Stop after the line containing "maximum is strictly": print each line exactly from the first line of the listing up to that point.

[Data excerpts Boundary: Start]

(** C10.  A state write occurs only in a run whose diff step found new
    entries, it writes the maximum of the fetched identifiers, and that
    maximum is strictly above the stored watermark the run read.  A
    response whose [result.data] is an empty array fails the shape check
    like any other unusable response: the run only logs that nothing was
    fetched, so no diff, no notification and no state write happen. *)
Theorem state_written_only_above_watermark env net clock w :
  (forall path data,
     In (EvWrite path data) (run_events env net clock w) ->
     exists all_data last mx new_data,
       usable_fetch env net all_data /\
       fst (get_last_max_id default_state_file w) = Ok last /\
       diff_step all_data last = Ok (mx, new_data) /\
       new_data <> [] /\
       path = default_state_file /\
       data = JDict [("last_max_id", mx)] /\
       (forall m, as_num last = Some m ->
                  exists m', as_num mx = Some m' /\ m < m')) /\
  (forall initial_url hook resp ipo_news,
     IPO_NEWS_URL env = Some initial_url ->
     DISCORD_WEBHOOK_URL env = Some hook ->
     get_reply net (feed_url initial_url) = Ok resp ->
     status_code resp = 200 ->
     json_body resp = Ok ipo_news ->
     (exists res, getitem ipo_news "result" = Ok res /\
                  getitem res "data" = Ok (JList [])) \/
     feed_is_usable ipo_news = Ok false ->
     run env net clock w
     = extend w [EvGet (feed_url initial_url); EvLog INFO NoNews]).
Proof.
  split.
  - intros path data Hin. rewrite run_events_frame in Hin.
    destruct (write_inversion env net clock (files w) path data Hin)
      as (all_data & last & mx & new_data & n & ids
          & Hfetch & Hlast & Hdiff & Hne & Hpath & Hdata & _).
    exists all_data, last, mx, new_data.
    repeat match goal with |- _ /\ _ => split end; auto.
    + rewrite read_value_eq in *. exact Hlast.
    + intros m Hm.
      destruct (diff_step_advances all_data last mx new_data m Hm Hdiff Hne)
        as (m' & Hm' & Hlt & _).
      eauto.
  - intros initial_url hook resp ipo_news Hurl Hhook Hget Hcode Hbody Hbad.
    assert (Husable : feed_is_usable ipo_news = Ok false).
    { destruct Hbad as [(res & Hres & Hempty) | H]; [|exact H].
      exact (empty_data_unusable ipo_news res Hres Hempty). }
    pose proof (unusable_run env net clock (files w) initial_url hook resp
                  ipo_news Hurl Hhook Hget Hcode Hbody Husable) as Hrun.
    destruct (run_lift env net clock w _ _ Hrun) as (Hw & _).
    exact Hw.
Qed.

(** C3.  From a numeric watermark [m], every run leaves a numeric
    watermark [m'] with [m <= m']; and when the run persists a value (it
    completed with new entries), that value is [m'] and it is above [m]. *)
Theorem watermark_monotone env net clock w m :
  watermark w = Some m ->
  exists m',
    watermark (run env net clock w) = Some m' /\ m <= m' /\
    (forall path data,
       In (EvWrite path data) (run_events env net clock w) ->
       path = default_state_file /\
       exists v, data = JDict [("last_max_id", v)] /\
                 as_num v = Some m' /\ m < m').
Proof.
  intro Hm.
  set (r0 := run env net clock (mkWorld (files w) [])).
  assert (Hfiles : files (run env net clock w) = files r0)
    by apply run_files_frame.
  rewrite run_events_frame. fold r0.
  destruct (existsb is_write (trace r0)) eqn:Hw.
  - destruct (existsb_write_inv _ Hw) as (path & data & Hin).
    destruct (write_inversion env net clock (files w) path data Hin)
      as (all_data & last & mx & new_data & n & ids
          & _ & Hlast & Hdiff & Hne & -> & -> & Hf & _).
    fold r0 in Hf.
    assert (Hnum : as_num last = Some m).
    { unfold watermark in Hm. rewrite read_value_eq in *.
      cbn [files] in Hlast. rewrite Hlast in Hm. exact Hm. }
    destruct (diff_step_advances all_data last mx new_data m Hnum Hdiff Hne)
      as (m' & Hm' & Hlt & _).
    exists m'. split; [|split; [lia|]].
    + unfold watermark. rewrite read_value_eq, Hfiles, Hf, set_file_same.
      exact Hm'.
    + intros path data Hin'.
      destruct (write_inversion env net clock (files w) path data Hin')
        as (_ & _ & mx' & _ & _ & _ & _ & _ & _ & _ & -> & -> & Hf' & _).
      fold r0 in Hf'. split; [reflexivity|].
      assert (E : Stored (JDict [("last_max_id", mx')])
                  = Stored (JDict [("last_max_id", mx)])).
      { rewrite <- (set_file_same default_state_file
                      (Stored (JDict [("last_max_id", mx')])) (files w)).
        rewrite <- Hf', Hf. apply set_file_same. }
      injection E as ->. eauto.
  - exists m. split; [|split; [lia|]].
    + rewrite <- Hm. apply watermark_files.
      rewrite Hfiles. unfold r0.
      now rewrite (quiet_run_keeps_files env net clock (files w) Hw).
    + intros path data Hin. exfalso.
      exact (no_write_not_in _ path data Hw Hin).
Qed.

[Data excerpts Boundary: End]

> [Exercise result]
(** C10.  A state write occurs only in a run whose diff step found new
    entries, it writes the maximum of the fetched identifiers, and that
    maximum is strictly above the stored watermark the run read.  A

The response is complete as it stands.